Extracted material below:

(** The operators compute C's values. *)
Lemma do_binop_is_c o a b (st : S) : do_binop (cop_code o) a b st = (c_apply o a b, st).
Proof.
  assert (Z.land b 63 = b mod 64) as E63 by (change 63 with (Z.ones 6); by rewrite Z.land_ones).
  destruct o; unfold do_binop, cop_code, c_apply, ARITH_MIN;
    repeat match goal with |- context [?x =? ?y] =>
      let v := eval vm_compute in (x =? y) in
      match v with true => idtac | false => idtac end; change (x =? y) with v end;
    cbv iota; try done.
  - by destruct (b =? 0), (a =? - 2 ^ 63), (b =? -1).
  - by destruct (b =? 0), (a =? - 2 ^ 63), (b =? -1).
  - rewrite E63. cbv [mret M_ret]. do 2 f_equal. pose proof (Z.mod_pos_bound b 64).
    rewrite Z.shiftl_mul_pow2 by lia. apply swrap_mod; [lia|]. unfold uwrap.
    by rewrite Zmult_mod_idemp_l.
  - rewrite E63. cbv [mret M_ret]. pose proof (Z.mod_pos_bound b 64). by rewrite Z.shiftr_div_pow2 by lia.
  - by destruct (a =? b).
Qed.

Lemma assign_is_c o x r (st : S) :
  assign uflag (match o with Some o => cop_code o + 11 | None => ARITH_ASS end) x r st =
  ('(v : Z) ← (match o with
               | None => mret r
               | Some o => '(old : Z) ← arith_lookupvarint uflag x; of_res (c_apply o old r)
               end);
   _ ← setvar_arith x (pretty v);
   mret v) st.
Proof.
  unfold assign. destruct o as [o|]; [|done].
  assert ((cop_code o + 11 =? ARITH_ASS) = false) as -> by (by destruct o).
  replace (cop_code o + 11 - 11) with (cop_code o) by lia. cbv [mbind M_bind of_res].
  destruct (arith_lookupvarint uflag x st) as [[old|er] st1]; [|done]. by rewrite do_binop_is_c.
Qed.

End of Extracted material.
Extracted material below:

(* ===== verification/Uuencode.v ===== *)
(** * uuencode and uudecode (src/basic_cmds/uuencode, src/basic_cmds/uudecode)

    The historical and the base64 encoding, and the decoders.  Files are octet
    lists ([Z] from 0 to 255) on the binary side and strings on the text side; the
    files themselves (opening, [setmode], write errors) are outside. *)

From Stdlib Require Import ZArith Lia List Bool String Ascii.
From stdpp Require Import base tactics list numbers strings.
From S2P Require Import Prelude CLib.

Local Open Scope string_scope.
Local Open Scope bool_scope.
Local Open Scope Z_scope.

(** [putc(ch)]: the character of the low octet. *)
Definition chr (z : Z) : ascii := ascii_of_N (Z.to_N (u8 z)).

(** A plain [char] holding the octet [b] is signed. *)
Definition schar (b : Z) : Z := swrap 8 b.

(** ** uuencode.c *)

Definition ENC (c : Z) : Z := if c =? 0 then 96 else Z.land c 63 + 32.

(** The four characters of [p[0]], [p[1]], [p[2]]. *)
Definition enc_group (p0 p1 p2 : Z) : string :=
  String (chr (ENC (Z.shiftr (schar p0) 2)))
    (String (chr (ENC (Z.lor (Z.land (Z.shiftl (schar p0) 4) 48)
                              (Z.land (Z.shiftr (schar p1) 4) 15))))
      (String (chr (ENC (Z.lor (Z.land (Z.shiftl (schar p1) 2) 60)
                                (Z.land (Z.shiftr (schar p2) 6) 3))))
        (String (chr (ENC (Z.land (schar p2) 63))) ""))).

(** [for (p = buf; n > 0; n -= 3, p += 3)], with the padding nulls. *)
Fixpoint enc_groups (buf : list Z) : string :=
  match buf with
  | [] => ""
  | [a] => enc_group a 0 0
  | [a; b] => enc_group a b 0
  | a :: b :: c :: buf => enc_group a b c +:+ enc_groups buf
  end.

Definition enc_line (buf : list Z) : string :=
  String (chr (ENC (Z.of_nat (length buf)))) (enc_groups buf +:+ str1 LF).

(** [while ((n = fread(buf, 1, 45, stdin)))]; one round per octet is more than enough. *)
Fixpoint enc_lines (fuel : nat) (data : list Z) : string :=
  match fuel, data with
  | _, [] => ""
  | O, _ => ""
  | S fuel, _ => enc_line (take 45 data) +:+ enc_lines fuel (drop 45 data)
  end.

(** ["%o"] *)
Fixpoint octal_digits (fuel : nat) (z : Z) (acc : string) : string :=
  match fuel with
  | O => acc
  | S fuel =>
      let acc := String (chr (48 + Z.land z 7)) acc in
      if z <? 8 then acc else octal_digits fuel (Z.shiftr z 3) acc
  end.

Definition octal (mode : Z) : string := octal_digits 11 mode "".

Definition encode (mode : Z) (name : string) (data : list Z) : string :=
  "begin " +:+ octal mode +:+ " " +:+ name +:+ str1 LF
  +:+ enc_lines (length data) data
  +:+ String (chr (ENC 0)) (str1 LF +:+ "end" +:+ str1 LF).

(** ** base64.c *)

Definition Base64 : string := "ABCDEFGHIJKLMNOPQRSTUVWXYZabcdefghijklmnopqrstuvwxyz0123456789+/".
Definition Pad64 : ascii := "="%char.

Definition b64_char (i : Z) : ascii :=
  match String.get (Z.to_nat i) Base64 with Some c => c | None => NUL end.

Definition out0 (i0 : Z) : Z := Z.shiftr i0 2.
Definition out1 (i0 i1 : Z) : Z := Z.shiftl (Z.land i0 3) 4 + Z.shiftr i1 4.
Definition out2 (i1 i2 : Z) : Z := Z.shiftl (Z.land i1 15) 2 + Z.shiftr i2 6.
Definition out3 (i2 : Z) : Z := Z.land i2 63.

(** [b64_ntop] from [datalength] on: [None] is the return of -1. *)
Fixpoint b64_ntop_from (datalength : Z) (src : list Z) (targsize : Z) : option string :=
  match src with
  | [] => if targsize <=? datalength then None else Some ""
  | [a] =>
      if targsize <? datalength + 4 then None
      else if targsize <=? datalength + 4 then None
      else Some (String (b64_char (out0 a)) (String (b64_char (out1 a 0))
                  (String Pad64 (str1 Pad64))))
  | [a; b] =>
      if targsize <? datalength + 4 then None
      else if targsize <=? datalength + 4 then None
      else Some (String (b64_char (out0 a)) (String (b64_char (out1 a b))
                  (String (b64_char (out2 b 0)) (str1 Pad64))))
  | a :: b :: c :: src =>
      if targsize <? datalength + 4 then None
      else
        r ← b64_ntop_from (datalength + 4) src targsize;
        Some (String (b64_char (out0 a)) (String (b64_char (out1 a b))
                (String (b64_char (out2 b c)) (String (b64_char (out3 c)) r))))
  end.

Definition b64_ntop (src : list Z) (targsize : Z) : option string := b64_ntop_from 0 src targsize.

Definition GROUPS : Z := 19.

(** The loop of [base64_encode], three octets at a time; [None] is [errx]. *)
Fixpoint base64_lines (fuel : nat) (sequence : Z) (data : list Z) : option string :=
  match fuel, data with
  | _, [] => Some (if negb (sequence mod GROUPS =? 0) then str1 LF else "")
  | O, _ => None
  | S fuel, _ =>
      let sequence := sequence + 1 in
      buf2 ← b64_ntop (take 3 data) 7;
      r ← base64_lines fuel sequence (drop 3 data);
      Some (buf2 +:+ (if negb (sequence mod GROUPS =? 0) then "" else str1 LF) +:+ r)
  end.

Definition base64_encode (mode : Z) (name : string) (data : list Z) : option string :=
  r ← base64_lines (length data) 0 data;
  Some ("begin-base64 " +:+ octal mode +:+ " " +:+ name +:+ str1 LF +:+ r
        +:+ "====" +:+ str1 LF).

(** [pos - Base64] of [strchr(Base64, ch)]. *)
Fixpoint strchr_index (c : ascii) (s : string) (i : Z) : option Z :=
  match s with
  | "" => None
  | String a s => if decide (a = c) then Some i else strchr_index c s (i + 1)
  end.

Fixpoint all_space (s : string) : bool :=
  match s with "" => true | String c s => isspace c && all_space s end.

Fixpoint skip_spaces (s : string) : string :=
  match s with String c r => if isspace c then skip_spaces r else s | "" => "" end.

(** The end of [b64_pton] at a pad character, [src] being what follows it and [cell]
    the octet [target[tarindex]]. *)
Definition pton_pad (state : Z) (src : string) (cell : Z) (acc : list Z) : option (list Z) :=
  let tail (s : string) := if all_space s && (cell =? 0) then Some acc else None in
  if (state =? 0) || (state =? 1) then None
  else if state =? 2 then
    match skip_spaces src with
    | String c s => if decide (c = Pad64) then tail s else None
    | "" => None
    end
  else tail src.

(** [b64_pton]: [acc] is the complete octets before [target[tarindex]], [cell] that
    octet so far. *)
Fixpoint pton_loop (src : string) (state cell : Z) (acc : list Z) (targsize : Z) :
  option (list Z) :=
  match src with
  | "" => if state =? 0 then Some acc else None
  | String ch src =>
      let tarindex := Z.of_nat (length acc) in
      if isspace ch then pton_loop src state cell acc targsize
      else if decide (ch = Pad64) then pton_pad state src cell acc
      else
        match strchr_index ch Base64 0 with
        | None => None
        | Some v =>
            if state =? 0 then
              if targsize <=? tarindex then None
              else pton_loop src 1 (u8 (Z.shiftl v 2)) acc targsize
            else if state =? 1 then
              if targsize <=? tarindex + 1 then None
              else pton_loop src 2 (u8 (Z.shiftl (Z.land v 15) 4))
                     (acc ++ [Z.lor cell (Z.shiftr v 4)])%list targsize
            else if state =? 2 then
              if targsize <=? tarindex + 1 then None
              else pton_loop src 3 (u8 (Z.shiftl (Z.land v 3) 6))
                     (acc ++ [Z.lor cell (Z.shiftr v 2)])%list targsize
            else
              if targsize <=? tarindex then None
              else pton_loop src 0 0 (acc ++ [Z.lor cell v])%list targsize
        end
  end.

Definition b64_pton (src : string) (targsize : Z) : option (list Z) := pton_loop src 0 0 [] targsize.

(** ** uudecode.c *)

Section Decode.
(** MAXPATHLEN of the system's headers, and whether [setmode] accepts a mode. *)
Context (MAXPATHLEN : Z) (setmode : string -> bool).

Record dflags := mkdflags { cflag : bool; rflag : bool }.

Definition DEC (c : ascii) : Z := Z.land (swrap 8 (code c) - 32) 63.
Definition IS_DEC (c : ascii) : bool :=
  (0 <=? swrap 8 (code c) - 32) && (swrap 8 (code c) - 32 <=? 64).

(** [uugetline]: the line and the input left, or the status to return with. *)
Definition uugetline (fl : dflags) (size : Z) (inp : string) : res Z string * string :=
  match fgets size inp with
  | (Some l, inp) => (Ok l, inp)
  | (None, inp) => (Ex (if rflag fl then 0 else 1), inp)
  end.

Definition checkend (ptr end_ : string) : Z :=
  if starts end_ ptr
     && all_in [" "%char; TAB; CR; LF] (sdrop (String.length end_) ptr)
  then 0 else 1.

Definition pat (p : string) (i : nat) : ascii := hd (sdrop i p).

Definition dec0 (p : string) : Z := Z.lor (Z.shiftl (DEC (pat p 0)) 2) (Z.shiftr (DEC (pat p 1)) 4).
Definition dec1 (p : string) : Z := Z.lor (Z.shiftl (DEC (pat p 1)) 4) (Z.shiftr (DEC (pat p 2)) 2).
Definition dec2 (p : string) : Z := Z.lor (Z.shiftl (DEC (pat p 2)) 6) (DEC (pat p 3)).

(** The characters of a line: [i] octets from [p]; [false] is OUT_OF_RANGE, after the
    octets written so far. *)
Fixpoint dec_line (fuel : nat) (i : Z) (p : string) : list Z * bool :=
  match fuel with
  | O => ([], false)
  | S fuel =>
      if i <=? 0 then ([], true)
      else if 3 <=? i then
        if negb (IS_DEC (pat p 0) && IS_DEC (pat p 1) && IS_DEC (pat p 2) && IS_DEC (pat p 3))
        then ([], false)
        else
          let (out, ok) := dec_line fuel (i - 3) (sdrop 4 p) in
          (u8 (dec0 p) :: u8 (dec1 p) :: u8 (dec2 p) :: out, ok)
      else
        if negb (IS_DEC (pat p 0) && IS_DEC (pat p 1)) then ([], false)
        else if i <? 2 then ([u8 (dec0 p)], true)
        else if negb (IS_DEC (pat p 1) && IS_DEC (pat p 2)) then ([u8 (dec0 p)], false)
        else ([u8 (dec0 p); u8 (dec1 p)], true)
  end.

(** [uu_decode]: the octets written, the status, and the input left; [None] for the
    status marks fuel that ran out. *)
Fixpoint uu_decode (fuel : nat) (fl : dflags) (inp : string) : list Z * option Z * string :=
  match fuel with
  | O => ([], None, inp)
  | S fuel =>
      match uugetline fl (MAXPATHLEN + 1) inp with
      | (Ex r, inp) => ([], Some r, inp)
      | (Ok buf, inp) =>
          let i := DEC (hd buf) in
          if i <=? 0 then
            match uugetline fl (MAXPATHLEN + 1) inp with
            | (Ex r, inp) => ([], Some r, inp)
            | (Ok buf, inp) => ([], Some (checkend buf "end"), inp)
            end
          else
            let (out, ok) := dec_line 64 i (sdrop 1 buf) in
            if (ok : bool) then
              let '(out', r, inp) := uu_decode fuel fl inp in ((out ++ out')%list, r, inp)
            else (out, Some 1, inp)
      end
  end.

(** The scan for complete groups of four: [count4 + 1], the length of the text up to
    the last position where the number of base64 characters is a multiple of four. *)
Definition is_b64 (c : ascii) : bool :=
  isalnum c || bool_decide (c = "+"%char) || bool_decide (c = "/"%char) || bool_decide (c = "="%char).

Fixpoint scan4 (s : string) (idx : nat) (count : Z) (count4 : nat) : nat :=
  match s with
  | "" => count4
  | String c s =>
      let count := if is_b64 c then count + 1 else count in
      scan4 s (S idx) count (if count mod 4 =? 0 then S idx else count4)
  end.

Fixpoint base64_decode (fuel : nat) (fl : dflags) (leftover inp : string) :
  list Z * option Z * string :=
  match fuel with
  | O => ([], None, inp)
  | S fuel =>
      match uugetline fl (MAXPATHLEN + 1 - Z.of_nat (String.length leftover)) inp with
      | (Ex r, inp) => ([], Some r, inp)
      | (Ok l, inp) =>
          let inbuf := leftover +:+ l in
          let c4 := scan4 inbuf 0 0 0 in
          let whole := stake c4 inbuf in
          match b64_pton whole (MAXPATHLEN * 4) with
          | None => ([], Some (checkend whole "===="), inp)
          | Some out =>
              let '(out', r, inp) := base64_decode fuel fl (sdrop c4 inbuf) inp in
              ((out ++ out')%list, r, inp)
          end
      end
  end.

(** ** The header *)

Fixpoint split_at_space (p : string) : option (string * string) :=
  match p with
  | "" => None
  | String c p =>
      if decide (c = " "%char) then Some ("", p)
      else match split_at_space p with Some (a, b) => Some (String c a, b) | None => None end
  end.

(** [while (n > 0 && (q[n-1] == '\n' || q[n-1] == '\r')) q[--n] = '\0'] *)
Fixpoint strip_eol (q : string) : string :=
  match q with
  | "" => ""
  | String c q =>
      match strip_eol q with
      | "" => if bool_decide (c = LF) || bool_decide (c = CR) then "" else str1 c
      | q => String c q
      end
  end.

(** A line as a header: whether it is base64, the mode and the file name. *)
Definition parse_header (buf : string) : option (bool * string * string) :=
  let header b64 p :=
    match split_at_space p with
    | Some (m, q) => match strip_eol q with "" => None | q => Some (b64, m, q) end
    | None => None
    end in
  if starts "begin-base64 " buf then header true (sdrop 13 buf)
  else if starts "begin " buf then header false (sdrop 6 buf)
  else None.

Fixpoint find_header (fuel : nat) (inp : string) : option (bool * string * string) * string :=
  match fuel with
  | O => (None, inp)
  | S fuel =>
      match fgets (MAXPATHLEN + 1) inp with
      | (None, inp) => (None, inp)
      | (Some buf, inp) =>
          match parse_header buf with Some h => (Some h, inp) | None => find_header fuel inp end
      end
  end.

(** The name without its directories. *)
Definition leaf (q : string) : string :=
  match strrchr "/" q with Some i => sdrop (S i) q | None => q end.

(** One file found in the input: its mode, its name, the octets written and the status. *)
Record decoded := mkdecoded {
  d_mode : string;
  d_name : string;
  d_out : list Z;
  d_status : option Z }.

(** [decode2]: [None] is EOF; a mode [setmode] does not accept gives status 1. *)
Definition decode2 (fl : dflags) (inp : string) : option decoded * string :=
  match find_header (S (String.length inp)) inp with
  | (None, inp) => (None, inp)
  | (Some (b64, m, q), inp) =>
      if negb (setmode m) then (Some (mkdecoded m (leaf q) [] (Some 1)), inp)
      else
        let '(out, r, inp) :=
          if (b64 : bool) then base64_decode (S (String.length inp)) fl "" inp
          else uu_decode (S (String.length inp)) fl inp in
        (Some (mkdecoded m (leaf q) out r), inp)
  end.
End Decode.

End of Extracted material.

§ Problem
Copy from the entries above each line in which the string "strings" can be found.

§ Finished exercise
    lists ([Z] from 0 to 255) on the binary side and strings on the text side; the
From stdpp Require Import base tactics list numbers strings.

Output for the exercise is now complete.